WHAT YOU NEED TO DO. Look through the records below for the line with "(** The character" and the line with "else if b =? 102 then Some (ascii_of_N 12)", then return those lines and all lines between, exactly.

Saved data entries.
(** ** encoding/json: Unmarshal into a [*ParkingSlot] *)

(** A parsed JSON text.  A number keeps its literal: no field of
    [ParkingSlot] can hold one. *)
#[warnings="-register-all"]
Inductive JSON : Type :=
| JNull
| JBool (b : bool)
| JNumber (lit : bytes)
| JString (s : string)
| JArray (elements : list JSON)
| JObject (members : list (string * JSON)).

Module scanner.
Local Open Scope N_scope.

Definition isSpace (c : ascii) : bool :=
  let b := N_of_ascii c in (b =? 32) || (b =? 9) || (b =? 13) || (b =? 10).

Fixpoint skipSpace (s : bytes) : bytes :=
  match s with
  | c :: rest => if isSpace c then skipSpace rest else s
  | [] => []
  end.

Definition hexDigit (c : ascii) : option N :=
  let b := N_of_ascii c in
  if (48 <=? b) && (b <=? 57) then Some (b - 48)
  else if (97 <=? b) && (b <=? 102) then Some (b - 87)
  else if (65 <=? b) && (b <=? 70) then Some (b - 55)
  else None.

(** [getu4] on the text that follows [\u]: the four hex digits as a rune. *)
Definition getu4 (s : bytes) : option (N * bytes) :=
  match s with
  | c1 :: c2 :: c3 :: c4 :: rest =>
    match hexDigit c1, hexDigit c2, hexDigit c3, hexDigit c4 with
    | Some d1, Some d2, Some d3, Some d4 =>
      Some (((d1 * 16 + d2) * 16 + d3) * 16 + d4, rest)
    | _, _, _, _ => None
    end
  | _ => None
  end.

Definition isSurrogate (r : N) : bool := (0xD800 <=? r) && (r <? 0xE000).

(** [utf16.DecodeRune]. *)
Definition utf16_DecodeRune (r1 r2 : N) : N :=
  if (0xD800 <=? r1) && (r1 <? 0xDC00) && (0xDC00 <=? r2) && (r2 <? 0xE000)
  then N.lor (N.shiftl (r1 - 0xD800) 10) (r2 - 0xDC00) + 0x10000
  else utf8.RuneError.

(** The character a one-letter escape stands for. *)
Definition simpleEscape (c : ascii) : option ascii :=
  let b := N_of_ascii c in
  if (b =? 34) || (b =? 92) || (b =? 47) then Some c
  else if b =? 98 then Some (ascii_of_N 8)
  else if b =? 102 then Some (ascii_of_N 12)
  else if b =? 110 then Some (ascii_of_N 10)
  else if b =? 114 then Some (ascii_of_N 13)
  else if b =? 116 then Some (ascii_of_N 9)
  else None.
Lemma put_art_draws k art y color :
  0 <= y → Forall (λ l, Str.strlen l <= VGA_WIDTH) art → draws k (put_art k art y color).
Proof.
  intros Hy Hart. revert k y Hy. induction Hart as [|l art Hl Hart IH]; intros k y Hy; simpl;
    [apply draws_refl|].
  ztest; [|apply draws_refl].
  eapply draws_trans; [|apply IH; lia]. apply put_art_line_draws; [lia|].
  apply Z.div_pos; lia.
Qed.

Lemma pxos_art_fits : Forall (λ l, Str.strlen l <= VGA_WIDTH) pxos_art.
Proof. repeat constructor; vm_compute; discriminate. Qed.

Lemma clear_cells_draws k : draws k (clear_cells k).
Proof.
  apply draws_for. intros y k' Hy. apply draws_for. intros x k'' Hx.
  apply draws_store. change (Z.of_nat (Z.to_nat VGA_HEIGHT)) with 25 in Hy.
  change (Z.of_nat (Z.to_nat VGA_WIDTH)) with 80 in Hx. vga_consts. lia.
Qed.

Lemma draw_separator_draws k y : 0 <= y → draws k (draw_separator k y).
Proof.
  intros Hy. unfold draw_separator. ztest; [|apply draws_refl].
  apply draws_for. intros x k' Hx. apply draws_store.
  change (Z.of_nat (Z.to_nat VGA_WIDTH)) with 80 in Hx. vga_consts. lia.
Qed.

Lemma draw_banner_draws k : draws k (draw_banner k 2).
Proof. apply put_art_draws; [lia|apply pxos_art_fits]. Qed.

Lemma pxos_art_height : Z.of_nat (length pxos_art) = 12.
Proof. done. Qed.
#[global] Opaque clear_cells draw_banner draw_separator pxos_art.

Lemma vga_clear_ok k : is_u8 (terminal_color k) → console_step k (vga_clear k).
Proof.
  intros Hc. unfold vga_clear. cbv zeta. rewrite pxos_art_height.
  pose proof (draws_trans _ _ _ (draws_trans _ _ _ (clear_cells_draws k)
    (draw_banner_draws (clear_cells k))) (draw_separator_draws _ 15 ltac:(lia))) as H.
  change (2 + 12 + 1) with 15 in *.
  generalize dependent (draw_separator (draw_banner (clear_cells k) 2) 15).
  intros k3 [(_&_&E&_) Ho].
  split; [|exact Ho]. split; [split|].
  - vm_compute. split; [discriminate|done].
  - cbn. vga_consts. lia.
  - change (is_u8 (terminal_color k3)). by rewrite E.
Qed.

Lemma vga_init_ok k : console_step k (vga_init k).
Proof.
  unfold vga_init.
  pose proof (vga_clear_ok (k <| terminal_row := 0 |> <| terminal_column := 0 |>
    <| terminal_color := vga_entry_color VGA_COLOR_LIGHT_GREY VGA_COLOR_BLACK |>)) as [? Ho].
  { vm_compute. split; [discriminate|done]. }
  split; [done|exact Ho].
Qed.

(** ** Printing numbers *)

Lemma vga_putstr_app k s1 s2 : vga_putstr k (s1 ++ s2) = vga_putstr (vga_putstr k s1) s2.
Proof. revert k. induction s1; intros k; simpl; auto. Qed.

Lemma putnum_buffer_rdigits n num :
  0 <= num → putnum_buffer n num = Str.rdigits n num 10.
Proof.
  revert num. induction n as [|n IH]; intros num Hn; simpl; [done|].
  repeat ztest; try lia; [done|].
  rewrite IH by (apply Z.quot_pos; lia). f_equal.
  rewrite itoa_digit_dec; [done|]. apply Z.rem_bound_pos; lia.
Qed.

(** [vga_putnum] prints the text [itoa] would produce. *)
Lemma vga_putnum_itoa k num :
  -2147483648 < num < 2147483648 → vga_putnum k num = vga_putstr k (Str.itoa num 10).
Proof.
  intros Hn. unfold vga_putnum, Str.itoa. ztest; [done|]. rewrite andb_true_r. ztest.
  - rewrite s32_small by lia. rewrite putnum_buffer_rdigits by lia. done.
  - rewrite putnum_buffer_rdigits by lia. done.
Qed.

(** The hexadecimal text of a 32-bit number, after the "0x". *)
Definition hex_text (num : Z) : list Z :=
  if num =? 0 then [chr "0"] else reverse (puthex_buffer 9 num).

Lemma vga_puthex_text k num : vga_puthex k num = vga_putstr k (lit "0x" ++ hex_text num).
Proof.
  unfold vga_puthex, hex_text. rewrite vga_putstr_app. by destruct (num =? 0).
Qed.

Lemma puthex_length n num :
  0 <= num < 16 ^ Z.of_nat n → (length (puthex_buffer (S n) num) <= n)%nat.
Proof.
  revert num. induction n as [|n IH]; intros num Hn.
  - simpl. zdecide. done.
  - cbn [puthex_buffer]. ztest; [|simpl; lia]. cbn [length]. apply le_n_S.
    apply IH. rewrite Z.shiftr_div_pow2 by lia. change (2 ^ 4) with 16.
    rewrite Nat2Z.inj_succ, Z.pow_succ_r in Hn by lia.
    split; [apply Z.div_pos; lia|]. apply Z.div_lt_upper_bound; lia.
Qed.

(** The digits fit the nine-byte [buffer] of [vga_puthex]. *)
Lemma hex_text_length num : is_u32 num → (1 <= length (hex_text num) <= 8)%nat.
Proof.
  intros Hn. unfold hex_text. ztest; [simpl; lia|]. rewrite length_reverse.
  split.
  - unfold is_u32 in Hn. assert ((0 <? num) = true) as E by lia.
    cbn [puthex_buffer]. rewrite E. apply le_n_S, Nat.le_0_l.
  - apply (puthex_length 8). change (16 ^ Z.of_nat 8) with 4294967296. done.
Qed.

(** ** Consequences for callers that print *)

Create HintDb console.

Lemma vga_putstr_step k s : term_ok k → console_step k (vga_putstr k s).
Proof. apply vga_putstr_ok. Qed.
Lemma vga_puthex_step k num : term_ok k → console_step k (vga_puthex k num).
Proof. rewrite vga_puthex_text. apply vga_putstr_ok. Qed.
Lemma vga_putnum_step k num :
  term_ok k → -2147483648 < num < 2147483648 → console_step k (vga_putnum k num).
Proof. intros ??. rewrite vga_putnum_itoa by done. by apply vga_putstr_ok. Qed.

Lemma console_step_refl k : term_ok k → console_step k k.
Proof. split; [done|apply only_refl]. Qed.
Lemma vga_putstr_after k k' s : console_step k k' → console_step k (vga_putstr k' s).
Proof. intros H. eapply console_step_trans; [exact H|]. apply vga_putstr_step, H. Qed.
Lemma vga_puthex_after k k' num : console_step k k' → console_step k (vga_puthex k' num).
Proof. intros H. eapply console_step_trans; [exact H|]. apply vga_puthex_step, H. Qed.
Lemma vga_putchar_after k k' c : console_step k k' → console_step k (vga_putchar k' c).
Proof. intros H. eapply console_step_trans; [exact H|]. apply (vga_putchar_ok k' c), H. Qed.
Lemma vga_set_color_after k k' fg bg : console_step k k' → console_step k (vga_set_color k' fg bg).
Proof. intros [[Hc _] Ho]. split; [|exact Ho]. split; [exact Hc|apply u8_range]. Qed.
Lemma vga_clear_after k k' : console_step k k' → console_step k (vga_clear k').
Proof. intros H. eapply console_step_trans; [exact H|]. apply vga_clear_ok, H. Qed.
#[export] Hint Resolve console_step_refl vga_putstr_after vga_puthex_after vga_putchar_after
  vga_set_color_after vga_clear_after : console.

Lemma term_ok_mem k m : term_ok k → term_ok (k <| mem := m |>).
Proof. intros [[? ?] ?]. split; [split|]; assumption. Qed.

(** The screen and cursor before the kernel has written anything. *)
Definition blank_machine : machine := Machine ∅ 0 0 7 [].
Lemma blank_machine_ok : term_ok blank_machine.
Proof. vm_compute. repeat split; discriminate. Qed.

(** ** The log of port writes is write-only

    Two machines that differ in it only are the same to the console. *)

#[export] Instance machine_equiv : Equiv machine :=
  λ k k', k <| ports := [] |> = k' <| ports := [] |>.
#[export] Instance machine_equivalence : Equivalence (≡@{machine}).
Proof. unfold equiv, machine_equiv. split; [by intros k|by intros k k' ->|by intros k1 k2 k3 -> ->]. Qed.

Lemma ports_equiv (k : machine) p : k <| ports := p |> ≡ k.
Proof. done. Qed.

Lemma next_row_ports k p : vga_next_row (k <| ports := p |>) = vga_next_row k <| ports := p |>.
Proof.
  unfold vga_next_row. cbv zeta.
  change (terminal_row (k <| ports := p |>)) with (terminal_row k). set (r := u8 _).
  change (k <| ports := p |> <| terminal_row := r |>) with (k <| terminal_row := r |> <| ports := p |>).
  change (terminal_row (k <| terminal_row := r |> <| ports := p |>)) with (terminal_row (k <| terminal_row := r |>)).
  destruct (_ =? VGA_HEIGHT); [apply scroll_ports|done].
Qed.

TASK ANSWER.
(** The character a one-letter escape stands for. *)
Definition simpleEscape (c : ascii) : option ascii :=
  let b := N_of_ascii c in
  if (b =? 34) || (b =? 92) || (b =? 47) then Some c
  else if b =? 98 then Some (ascii_of_N 8)
  else if b =? 102 then Some (ascii_of_N 12)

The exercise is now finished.